Seasonal Occurrence: Common in summer. Uncommon spring and fall.
Profile by Vicki Stittleburg: With its huge size, long pointed wings, and long deeply forked tail, the Magnificent Frigatebird is instantly recognizable even at long distances. The bird has a 7.5 foot wingspan; relative to its body weight, the Magnificent Frigatebird has the largest wing surface area of any bird alive. Males and females look strikingly different; males have glossy, black plumage with an inflatable red throat patch and females have blackish brown plumage with a white breast. Juvenile birds resemble adult females but have a variable amount of white on their head and breast.
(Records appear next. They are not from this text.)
(* ===== verification/TsAst.v ===== *)
(** * TsAst: the TypeScript syntax trees the compiler reads

    The parser is the [typescript] package's.  A tree has the node kinds the compiler
    distinguishes, every other kind with its children, and the span [getStart],
    [getEnd] of each node; [wf] is what the compiler relies on the parser for. *)

From S2P Require Import Prelude.

Record span := { getStart : nat; getEnd : nat }.

(** Operators and node kinds go by their [ts.SyntaxKind] names. *)
Inductive node :=
| NumericLiteral (sp : span) (text : string)
| StringLiteral (sp : span) (text : string)
| Identifier (sp : span) (text : string)
| PrefixUnaryExpression (sp : span) (operator : string) (operand : node)
| BinaryExpression (sp : span) (left : node) (operatorToken : string) (right : node)
| PropertyAccessExpression (sp : span) (expression : node) (name : string)
| CallExpression (sp : span) (expression : node) (typeArguments arguments : list node)
| ParenthesizedExpression (sp : span) (expression : node)
| ObjectLiteralExpression (sp : span) (properties : list node)
| PropertyAssignment (sp : span) (name initializer : node)
| OtherNode (sp : span) (kind : string) (nodes : list node).

Definition span_of (n : node) : span :=
  match n with
  | NumericLiteral sp _ | StringLiteral sp _ | Identifier sp _
  | PrefixUnaryExpression sp _ _ | BinaryExpression sp _ _ _
  | PropertyAccessExpression sp _ _ | CallExpression sp _ _ _
  | ParenthesizedExpression sp _ | ObjectLiteralExpression sp _
  | PropertyAssignment sp _ _ | OtherNode sp _ _ => sp
  end.

Definition start (n : node) : nat := getStart (span_of n).
Definition end_ (n : node) : nat := getEnd (span_of n).

Definition kind (n : node) : string :=
  match n with
  | NumericLiteral _ _ => "NumericLiteral"
  | StringLiteral _ _ => "StringLiteral"
  | Identifier _ _ => "Identifier"
  | PrefixUnaryExpression _ _ _ => "PrefixUnaryExpression"
  | BinaryExpression _ _ _ _ => "BinaryExpression"
  | PropertyAccessExpression _ _ _ => "PropertyAccessExpression"
  | CallExpression _ _ _ _ => "CallExpression"
  | ParenthesizedExpression _ _ => "ParenthesizedExpression"
  | ObjectLiteralExpression _ _ => "ObjectLiteralExpression"
  | PropertyAssignment _ _ _ => "PropertyAssignment"
  | OtherNode _ k _ => k
  end.

(** [ts.forEachChild], in source order.  Tokens and the names of property accesses are
    leaves nobody looks at. *)
Definition children (n : node) : list node :=
  match n with
  | NumericLiteral _ _ | StringLiteral _ _ | Identifier _ _ => []
  | PrefixUnaryExpression _ _ x => [x]
  | BinaryExpression _ l _ r => [l; r]
  | PropertyAccessExpression _ e _ => [e]
  | CallExpression _ e ts args => e :: ts ++ args
  | ParenthesizedExpression _ e => [e]
  | ObjectLiteralExpression _ ps => ps
  | PropertyAssignment _ name init => [name; init]
  | OtherNode _ _ l => l
  end.

(** [node.getText(sourceFile)] *)
Definition getText (source : string) (n : node) : string := slice source (start n) (end_ n).

(** Induction over the children. *)
Section node_ind.
Context (P : node → Prop) (H : ∀ n, Forall P (children n) → P n).

Definition forall_nodes (f : ∀ n, P n) : ∀ l, Forall P l :=
  fix go l := match l with [] => Forall_nil_2 P | n :: l' => Forall_cons_2 P n l' (f n) (go l') end.

Fixpoint node_ind_nested (n : node) : P n :=
  H n match n return Forall P (children n) with
    | NumericLiteral _ _ | StringLiteral _ _ | Identifier _ _ => Forall_nil_2 P
    | PrefixUnaryExpression _ _ x => Forall_cons_2 P x [] (node_ind_nested x) (Forall_nil_2 P)
    | BinaryExpression _ l _ r =>
        Forall_cons_2 P l [r] (node_ind_nested l)
          (Forall_cons_2 P r [] (node_ind_nested r) (Forall_nil_2 P))
    | PropertyAccessExpression _ e _ =>
        Forall_cons_2 P e [] (node_ind_nested e) (Forall_nil_2 P)
    | CallExpression _ e ts args =>
        Forall_cons_2 P e (ts ++ args) (node_ind_nested e)
          (Forall_app_2 P ts args (forall_nodes node_ind_nested ts)
            (forall_nodes node_ind_nested args))
    | ParenthesizedExpression _ e => Forall_cons_2 P e [] (node_ind_nested e) (Forall_nil_2 P)
    | ObjectLiteralExpression _ ps => forall_nodes node_ind_nested ps
    | PropertyAssignment _ name init =>
        Forall_cons_2 P name [init] (node_ind_nested name)
          (Forall_cons_2 P init [] (node_ind_nested init) (Forall_nil_2 P))
    | OtherNode _ _ l => forall_nodes node_ind_nested l
    end.
End node_ind.

(** [m] is [n] or lies below it. *)
Inductive subnode (m : node) : node → Prop :=
| subnode_refl : subnode m m
| subnode_child n c : c ∈ children n → subnode m c → subnode m n.

Lemma subnode_trans a b c : subnode a b → subnode b c → subnode a c.
Proof. intros Hab Hbc. induction Hbc; [done|]. by eapply subnode_child. Qed.

Lemma subnode_of_child c n : c ∈ children n → subnode c n.
Proof. intros. eapply subnode_child; [done|constructor]. Qed.

(** ** Spans *)

Definition inside (n m : node) : Prop := start m ≤ start n ∧ end_ n ≤ end_ m.

(** The first ends before the second begins. *)
Definition before (n m : node) : Prop := end_ n ≤ start m.

Definition has_char (source : string) (n : node) (c : ascii) : Prop :=
  ∃ p, start n ≤ p < end_ n ∧ String.get p source = Some c.

Definition keywords : list string := ["NullKeyword"; "TrueKeyword"; "FalseKeyword"].

Definition no_calls (n : node) : Prop :=
  ∀ sp e ts args, ¬ subnode (CallExpression sp e ts args) n.

(** What the compiler expects of a node: its children lie inside, in order; a call has
    its parenthesis and a property access its dot; literals, operators, accesses and
    keywords are not empty.  The parser guarantees all of these but [wf_types]: a type
    argument could hold a call in a computed name of a type literal. *)
Record node_wf (source : string) (n : node) : Prop := {
  wf_span : start n ≤ end_ n ≤ String.length source;
  wf_inside : Forall (λ c, inside c n) (children n);
  wf_order : StronglySorted before (children n);
  wf_call : match n with
    | CallExpression _ _ _ _ => has_char source n "("
    | PropertyAccessExpression _ _ _ => has_char source n "."
    | _ => True
    end;
  wf_nonempty : match n with
    | OtherNode _ k _ => k ∈ keywords → start n < end_ n
    | Identifier _ _ => True
    | _ => start n < end_ n
    end;
  wf_keyword : match n with OtherNode _ k l => k ∈ keywords → l = [] | _ => True end;
  wf_types : match n with CallExpression _ _ ts _ => Forall no_calls ts | _ => True end;
}.

Definition wf (source : string) (n : node) : Prop := ∀ m, subnode m n → node_wf source m.

Lemma wf_child source n c : wf source n → c ∈ children n → wf source c.
Proof. intros H Hc m Hm. apply H. by eapply subnode_child. Qed.

Lemma wf_self source n : wf source n → node_wf source n.
Proof. intros H. apply H. constructor. Qed.

Lemma inside_trans a b c : inside a b → inside b c → inside a c.
Proof. unfold inside. lia. Qed.

Lemma wf_child_inside source n c : wf source n → c ∈ children n → inside c n.
Proof.
  intros H Hc. pose proof (wf_inside _ _ (wf_self _ _ H)) as Hi.
  rewrite Forall_forall in Hi. auto.
Qed.

Lemma wf_subnode source n m : wf source n → subnode m n → wf source m.
Proof. intros H Hm k Hk. apply H. by eapply subnode_trans. Qed.

Lemma wf_subnode_inside source n m : wf source n → subnode m n → inside m n.
Proof.
  intros H Hm. induction Hm as [|n c Hc Hm IH]; [unfold inside; lia|].
  eapply inside_trans; [by apply IH, (wf_child _ n)|by apply (wf_child_inside source)].
Qed.

(** A node whose text has no parenthesis contains no call. *)
Lemma string_get_slice source i j p c :
  i ≤ p < j → String.get p source = Some c → String.get (p - i) (slice source i j) = Some c.
Proof.
  intros Hp Hg. unfold slice. rewrite String.substring_correct1 by lia.
  by replace (p - i + i) with p by lia.
Qed.

Lemma text_has_char source n m c :
  wf source n → subnode m n → has_char source m c →
  ∃ p, String.get p (getText source n) = Some c.
Proof.
  intros H Hm (p & Hp & Hg). pose proof (wf_subnode_inside _ _ _ H Hm) as [Hs He].
  exists (p - start n). apply string_get_slice; [lia|done].
Qed.

(** The names the compiler compares texts with have neither. *)
Definition plain_name (s : string) : Prop :=
  ∀ p, String.get p s ≠ Some "("%char ∧ String.get p s ≠ Some "."%char.

Definition plain_chars (s : string) : bool :=
  string_forallb (λ c, negb (Ascii.eqb c "(") && negb (Ascii.eqb c ".")) s.

Lemma plain_chars_name s : plain_chars s = true → plain_name s.
Proof.
  unfold plain_chars. induction s as [|c s IH]; intros H p; [by destruct p|].
  cbn in H. apply andb_true_iff in H as [Hc Hs]. destruct p as [|p]; cbn; [|by apply IH].
  apply andb_true_iff in Hc as [H1 H2]. split; intros [= ->]; done.
Qed.

Lemma plain_name_no_calls source n : wf source n → plain_name (getText source n) → no_calls n.
Proof.
  intros H Ht sp e ts args Hm.
  destruct (text_has_char _ _ _ _ H Hm (wf_call _ _ (H _ Hm))) as [p Hp]. by destruct (Ht p).
Qed.

Lemma plain_name_not_access source sp e name :
  wf source (PropertyAccessExpression sp e name) →
  ¬ plain_name (getText source (PropertyAccessExpression sp e name)).
Proof.
  intros H Ht.
  destruct (text_has_char _ _ _ _ H (subnode_refl _) (wf_call _ _ (wf_self _ _ H))) as [p Hp].
  by destruct (Ht p).
Qed.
Frigatebirds mostly feed on fish but will occasionally consume jellyfish and crustaceans. Though capable of swooping down and snatching prey from the water's surface, the Magnificent Frigatebird will often steal prey from other birds. A gull, tern, shorebird, or other bird carrying food is harassed in mid-flight until it drops or regurgitates its meal. Once the food is dropped, the frigatebird swoops down to snatch the falling item before it hits the water or ground. Magnificent Frigatebirds can even take food directly from the bill of another bird in an aerial battle. Because of their swift, soaring flight and marauding behavior, Magnificent Frigatebirds were named after British frigate warships.
Magnificent Frigatebirds are common in the summer and are usually spotted close to the coast. Look for them soaring in the air at the Bolivar Ferry crossing or roosting on pilings in Galveston Bay.